Monkey and Banana

Problem Description
A group of researchers are designing an experiment to test the IQ of a monkey. They will hang a banana at the roof of a building, and at the mean time, provide the monkey with some blocks. If the monkey is clever enough, it shall be able to reach the banana by placing one block on the top another to build a tower and climb up to get its favorite food.

The researchers have n types of blocks, and an unlimited supply of blocks of each type. Each type-i block was a rectangular solid with linear dimensions (xi, yi, zi). A block could be reoriented so that any two of its three dimensions determined the dimensions of the base and the other dimension was the height.

They want to make sure that the tallest tower possible by stacking blocks can reach the roof. The problem is that, in building a tower, one block could only be placed on top of another block as long as the two base dimensions of the upper block were both strictly smaller than the corresponding base dimensions of the lower block because there has to be some space for the monkey to step on. This meant, for example, that blocks oriented to have equal-sized bases couldn’t be stacked.

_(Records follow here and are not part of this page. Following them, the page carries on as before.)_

Section patterns_ok.
Context {SL : Sorter} (S : ExpSettings.t).
Section tidy_patterns.
Abbreviation tidy := true.
Lemma drops_tidy l : ∀ es, NoDup l.*1 → (∀ kp, kp ∈ l → ExperienceStore.TaskPatterns es !! kp.1 = Some kp.2) → store_ok S tidy es →
  store_ok S tidy (fold_left drop_pattern l es) ∧
  (∀ id, ExperienceStore.TaskPatterns es !! id = None → ExperienceStore.TaskPatterns (fold_left drop_pattern l es) !! id = None) ∧
  (∀ key, ExperienceStore.sequenceKeyIndex es !! key = None → ExperienceStore.sequenceKeyIndex (fold_left drop_pattern l es) !! key = None).
Proof.
  induction l as [|kp l IH]; intros es Hd Hl H; [done|]. change (NoDup (kp.1 :: l.*1)) in Hd. apply NoDup_cons in Hd as [Hk Hd].
  assert (store_ok S tidy (drop_pattern es kp)) as H1.
  { rest_ok H. intros _. apply index_drop; [by apply H|]. apply Hl, elem_of_cons. by left. }
  destruct (IH (drop_pattern es kp)) as (H2 & H3 & H4); [exact Hd| |exact H1|].
  - intros kp' Hin. change (delete kp.1 (ExperienceStore.TaskPatterns es) !! kp'.1 = Some kp'.2). rewrite lookup_delete_ne.
    + apply Hl, elem_of_cons. by right.
    + intros E. apply Hk. rewrite E. by apply list_elem_of_fmap_2.
  - split; [exact H2|]. split.
    + intros id Hid. apply H3. change (delete kp.1 (ExperienceStore.TaskPatterns es) !! id = None). apply lookup_delete_None. by right.
    + intros key Hkey. apply H4. unfold drop_pattern. change ((if String.eqb (TaskPattern.SequenceKey kp.2) "" then ExperienceStore.sequenceKeyIndex es
        else delete (TaskPattern.SequenceKey kp.2) (ExperienceStore.sequenceKeyIndex es)) !! key = None).
      destruct (String.eqb _ _); [exact Hkey|]. apply lookup_delete_None. by right.
Qed.
Lemma evict_patterns_tidy ord es : range_order (ExperienceStore.TaskPatterns es) ord → store_ok S tidy es →
  store_ok S tidy (evict_patterns ord es) ∧
  (∀ id, ExperienceStore.TaskPatterns es !! id = None → ExperienceStore.TaskPatterns (evict_patterns ord es) !! id = None) ∧
  (∀ key, ExperienceStore.sequenceKeyIndex es !! key = None → ExperienceStore.sequenceKeyIndex (evict_patterns ord es) !! key = None).
Proof.
  intros Ho H. unfold evict_patterns. destruct (_ <=? _)%nat; [|done]. cbv zeta. set (all := sort_by _ _).
  assert (all ≡ₚ range (ExperienceStore.TaskPatterns es) ord) as Hp by apply sort_by_perm.
  destruct (drops_tidy (take (length all / 4) all) es) as (H1 & H2 & H3); [| |exact H|].
  - apply (sublist_NoDup _ all.*1); [|apply fmap_sublist, sublist_take]. rewrite Hp. apply range_keys_NoDup. exact (range_order_NoDup _ _ Ho).
  - intros [id p] Hin. assert ((id, p) ∈ all) as Hall by (rewrite <- (take_drop (length all / 4) all); apply elem_of_app; by left).
    rewrite Hp in Hall. by apply elem_of_range in Hall as [_ Hall].
  - split; [rest_ok H1|]. split; [exact H2|exact H3].
Qed.
Lemma upsert_tidy now newID ord taskID taskType records conf es : store_ok S tidy es → range_order (ExperienceStore.TaskPatterns es) ord →
  ExperienceStore.TaskPatterns es !! newID = None → store_ok S tidy (upsertTaskPattern now newID ord taskID taskType records conf es).
Proof.
  intros H Ho Hid. destruct records as [|r0 rest]; [exact H|]. unfold upsertTaskPattern. set (key := stepSequenceKey (r0 :: rest)).
  destruct (if String.eqb key "" then None else _ !! key) as [id|] eqn:E.
  - destruct (String.eqb key ""); [discriminate E|]. apply (ok_patterns _ _ _ H eq_refl) in E as [Hk (p & Hp & Hpk)].
    rewrite Hp. rest_ok H. intros _. by apply (index_same _ _ _ p); [by apply H|exact Hp|].
  - destruct (evict_patterns_tidy ord es Ho H) as (H1 & H2 & H3). set (p := TaskPattern.mk _ _ _ _ _ _ _ _ _ _ _ _ _ _).
    assert (ExperienceStore.sequenceKeyIndex (evict_patterns ord es) !! key = None) as Hk.
    { apply H3. destruct (String.eqb_spec key "") as [Ek|]; [rewrite Ek|exact E]. destruct (_ !! "") as [id|] eqn:E'; [|reflexivity].
      apply (ok_patterns _ _ _ H eq_refl) in E' as [E' _]. by destruct E'. }
    pose proof (index_add _ _ newID p (ok_patterns _ _ _ H1 eq_refl) (H2 _ Hid) Hk) as Hi. clear Hk H2 H3. revert H1 Hi.
    generalize (evict_patterns ord es). intros es' H1 Hi. unfold index_pattern.
    change (TaskPattern.SequenceKey p) with key in Hi. destruct (String.eqb key ""); rest_ok H1; intros _; exact Hi.
Qed.
(** A key that is known, or an id that is not. *)
Lemma replay_tidy now id key text verified es : store_ok S tidy es →
  is_Some (ExperienceStore.sequenceKeyIndex es !! key) ∨ ExperienceStore.TaskPatterns es !! id = None →
  store_ok S tidy (UpsertTaskPatternFromReplay now id key text verified es).
Proof.
  intros H Hid. unfold UpsertTaskPatternFromReplay. generalize (if verified then fpct 80 else fpct 50). intros conf. assert (key = "" → ExperienceStore.sequenceKeyIndex es !! key = None) as Hempty.
  { intros ->. destruct (_ !! "") as [i|] eqn:E'; [|reflexivity]. apply (ok_patterns _ _ _ H eq_refl) in E' as [E' _]. by destruct E'. }
  destruct (if String.eqb key "" then None else _ !! key) as [i|] eqn:E.
  - destruct (String.eqb key ""); [discriminate E|]. apply (ok_patterns _ _ _ H eq_refl) in E as [Hk (p & Hp & Hpk)].
    rewrite Hp. rest_ok H. intros _. by apply (index_same _ _ _ p); [by apply H|exact Hp|].
  - assert (ExperienceStore.sequenceKeyIndex es !! key = None) as Hk by (destruct (String.eqb_spec key "") as [Hk|]; [by apply Hempty|exact E]).
    destruct Hid as [[j Hj]|Hid]; [by rewrite Hk in Hj|]. cbv zeta. set (p := replay_pattern _ _ _ _ _).
    pose proof (index_add _ _ id p (ok_patterns _ _ _ H eq_refl) Hid Hk) as Hi. unfold index_pattern. change (TaskPattern.SequenceKey p) with key in Hi.
    destruct (String.eqb key ""); rest_ok H; intros _; exact Hi.
Qed.
(** A sequence that is known keeps its pattern. *)
Lemma seed_pattern_tidy p es : store_ok S tidy es → ExperienceStore.sequenceKeyIndex es !! TaskPattern.SequenceKey p = None → store_ok S tidy (seed_pattern es p).
Proof.
  intros H Hk. unfold seed_pattern. destruct (_ !! TaskPattern.ID p) eqn:Hid; [exact H|]. cbv zeta.
  set (q := p <| TaskPattern.IsSeed := true |>). pose proof (index_add _ _ (TaskPattern.ID p) q (ok_patterns _ _ _ H eq_refl) Hid Hk) as Hi.
  rest_ok H. intros _. unfold update. cbn. rewrite Hk. exact Hi.
Qed.
End tidy_patterns.
(** The operations on patterns, whatever the index has become. *)
Ltac loose_ok H := rest_ok H; try discriminate.
Lemma untidy es : store_ok S true es → store_ok S false es.
Proof. intros H. loose_ok H. Qed.
Lemma evict_patterns_loose ord es : store_ok S false es → store_ok S false (evict_patterns ord es).
Proof.
  intros H. unfold evict_patterns. destruct (_ <=? _)%nat; [|done]. cbv zeta.
  match goal with |- context [fold_left drop_pattern ?l es] => assert (store_ok S false (fold_left drop_pattern l es)) as H1 end.
  { apply fold_keeps; [|exact H]. intros es' kp H'. loose_ok H'. }
  loose_ok H1.
Qed.
Lemma index_pattern_loose key id es : store_ok S false es → store_ok S false (index_pattern key id es).
Proof. intros H. unfold index_pattern. destruct (String.eqb key ""); [exact H|]. loose_ok H. Qed.
Lemma upsert_loose now newID ord taskID taskType records conf es : store_ok S false es →
  store_ok S false (upsertTaskPattern now newID ord taskID taskType records conf es).
Proof.
  intros H. destruct records as [|r0 rest]; [exact H|]. unfold upsertTaskPattern. set (key := stepSequenceKey (r0 :: rest)).
  destruct (if String.eqb key "" then None else _ !! key) as [id|].
  - loose_ok H.
  - pose proof (evict_patterns_loose ord es H) as H1. revert H1. generalize (evict_patterns ord es). intros es' H1.
    match goal with |- context [index_pattern key newID ?x] => assert (store_ok S false (index_pattern key newID x)) as H2 end.
    { apply index_pattern_loose. loose_ok H1. }
    loose_ok H2.
Qed.
Lemma replay_loose now id key text verified es : store_ok S false es → store_ok S false (UpsertTaskPatternFromReplay now id key text verified es).
Proof.
  intros H. unfold UpsertTaskPatternFromReplay. generalize (if verified then fpct 80 else fpct 50). intros conf.
  destruct (if String.eqb key "" then None else _ !! key) as [i|]; [loose_ok H|]. apply index_pattern_loose. loose_ok H.
Qed.
Lemma seed_pattern_loose p es : store_ok S false es → store_ok S false (seed_pattern es p).
Proof. intros H. unfold seed_pattern. destruct (_ !! TaskPattern.ID p); [exact H|]. loose_ok H. Qed.
Lemma prune_stale_loose registered es : store_ok S false es → store_ok S false (PruneStaleJITRefs registered es).1.
Proof. intros H. loose_ok H. Qed.
Lemma upsert_ok tidy now newID ord taskID taskType records conf es : store_ok S tidy es → range_order (ExperienceStore.TaskPatterns es) ord →
  ExperienceStore.TaskPatterns es !! newID = None → store_ok S tidy (upsertTaskPattern now newID ord taskID taskType records conf es).
Proof. destruct tidy; [apply upsert_tidy|]. intros H _ _. by apply upsert_loose. Qed.
(** Building the index again gives it back. *)
Lemma rebuilt_patterns pats idx ord : patterns_indexed pats idx → range_order pats ord →
  fold_left (λ (m : gmap string string) (kp : string * TaskPattern.t),
    let key := TaskPattern.SequenceKey kp.2 in
    if String.eqb key "" then m else match m !! key with Some _ => m | None => <[key := kp.1]> m end) (range pats ord) ∅ = idx.
Proof.
  intros H Ho. assert (∀ l, (∀ kp, kp ∈ l → pats !! kp.1 = Some kp.2) → ∀ key id,
    fold_left (λ (m : gmap string string) (kp : string * TaskPattern.t),
      let key := TaskPattern.SequenceKey kp.2 in
      if String.eqb key "" then m else match m !! key with Some _ => m | None => <[key := kp.1]> m end) l ∅ !! key = Some id ↔
    idx !! key = Some id ∧ ∃ p, (id, p) ∈ l ∧ TaskPattern.SequenceKey p = key) as Hl.
  { induction l as [|[i q] l IH] using rev_ind; intros Hl key id.
    - change (fold_left _ [] ∅) with (∅ : gmap string string). rewrite lookup_empty. split; [done|]. by intros (_ & p & ?%elem_of_nil & _).
    - rewrite fold_left_app. cbn [fold_left]. cbv zeta. assert (∀ kp, kp ∈ l → pats !! kp.1 = Some kp.2) as Hl' by (intros kp ?; apply Hl, elem_of_app; by left).
      specialize (IH Hl'). set (m := fold_left _ l ∅) in *. assert (pats !! i = Some q) as Hq by (apply (Hl (i, q)), elem_of_app; right; by apply list_elem_of_singleton).
      set (kq := TaskPattern.SequenceKey q). assert ((∃ p, (id, p) ∈ l ++ [(i, q)] ∧ TaskPattern.SequenceKey p = key) ↔
        (∃ p, (id, p) ∈ l ∧ TaskPattern.SequenceKey p = key) ∨ id = i ∧ kq = key) as ->.
      { setoid_rewrite elem_of_app. setoid_rewrite list_elem_of_singleton. split.
        - intros (p & [Hp|[= -> ->]] & Hk); [left; by exists p|by right].
        - intros [(p & Hp & Hk)|[-> Hk]]; [exists p; by split; [left|]|exists q; by split; [right|]]. }
      assert (kq ≠ "" → idx !! kq = Some i) as Hi by (intros Hk; apply H; split; [exact Hk|by exists q]).
      cbn [fst snd]. fold kq. destruct (String.eqb_spec kq "") as [Hk|Hk].
      + rewrite IH. split; [tauto|]. intros [H1 [H2|[_ H2]]]; [done|]. apply H in H1 as [H1 _]. by destruct H1; rewrite <- H2.
      + specialize (Hi Hk). destruct (m !! kq) as [i'|] eqn:Em.
        * apply IH in Em as [E1 E2]. assert (i' = i) as -> by congruence. rewrite IH. split; [tauto|]. intros [H1 [H2|[-> H2]]]; [done|]. by rewrite <- H2.
        * destruct (decide (key = kq)) as [->|Hne].
          -- rewrite lookup_insert_eq. split; [intros [= <-]; split; [exact Hi|by right]|]. intros [H1 _]. congruence.
          -- rewrite lookup_insert_ne by congruence. rewrite IH. split; [tauto|]. intros [H1 [H2|[_ H2]]]; [done|]. by destruct Hne. }
  apply map_eq. intros key. apply option_eq. intros id. rewrite Hl.
  - split; [tauto|]. intros E. split; [exact E|]. apply H in E as [Hk (p & Hp & Hpk)]. exists p. by rewrite range_order_lookup.
  - intros [k p] Hin. by apply range_order_lookup in Hin.
Qed.
End patterns_ok.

Your job is to write a program that determines the height of the tallest tower the monkey can build with a given set of blocks.

Input
The input file will contain one or more test cases. The first line of each test case contains an integer n,
representing the number of different blocks in the following data set. The maximum value for n is 30.
Each of the next n lines contains three integers representing the values xi, yi and zi.
Input is terminated by a value of zero (0) for n.

Output
For each test case, print one line containing the case number (they are numbered sequentially starting from 1) and the height of the tallest possible tower in the format “Case case: maximum height = height”.

Sample Input
1
10 20 30
2
6 8 10
5 5 5
7
1 1 1
2 2 2
3 3 3
4 4 4
5 5 5
6 6 6
7 7 7
5
31 41 59
26 53 58
97 93 23
84 62 64
33 83 27
0

Sample Output
Case 1: maximum height = 40
Case 2: maximum height = 21
Case 3: maximum height = 28
Case 4: maximum height = 342

题意：给定 n 种 长方体的三维长度，每种有无限个，让你堆成塔，相邻两个长方体下面的那个长和宽严格大于上面的长和宽，求最高可堆积的高度；

分析：每种长方体有六种摆放方式，我们把所有长方体的所有摆放方式按长宽从小到大排序，设dp[i] 表示以排序后的第 i 个长方体为底部能堆积的最高高度，则往前找比它长宽严格小的更新就可以了，即：
$$dp[i]=max(\sum _{j=0}^{i-1}dp[j]+k[i].h)$$

#include<iostream>
#include<cstring>
#include<algorithm>
#include<vector>
#include<array>
using namespace std;
int main()
{
    
	int n,T=1;
	while(cin>>n,n)
	{
    
		vector<array<int,3> > k;
		for(int i=1;i<=n;i++)
		{
    
			int a,b,c;cin>>a>>b>>c;
			k.push_back({
    a,b,c});
			k.push_back({
    a,c,b});
			k.push_back({
    b,a,c});
			k.push_back({
    b,c,a});
			k.push_back({
    c,a,b});
			k.push_back({
    c,b,a});
		}
		sort(k.begin(),k.end());
		vector<int> dp(6*n);
		for(int i=0;i<6*n;i++)
		{
    
			dp[i]=k[i][2];
			for(int j=0;j<i;j++)
				if(k[i][0]>k[j][0] && k[i][1]>k[j][1])
					dp[i]=max(dp[i],dp[j]+k[i][2]);
		}
		int ans=0;
		for(int i=0;i<6*n;i++) ans=max(ans,dp[i]);
		cout<<"Case "<<T++<<": maximum height = "<<ans<<endl;
	}
	return 0;
}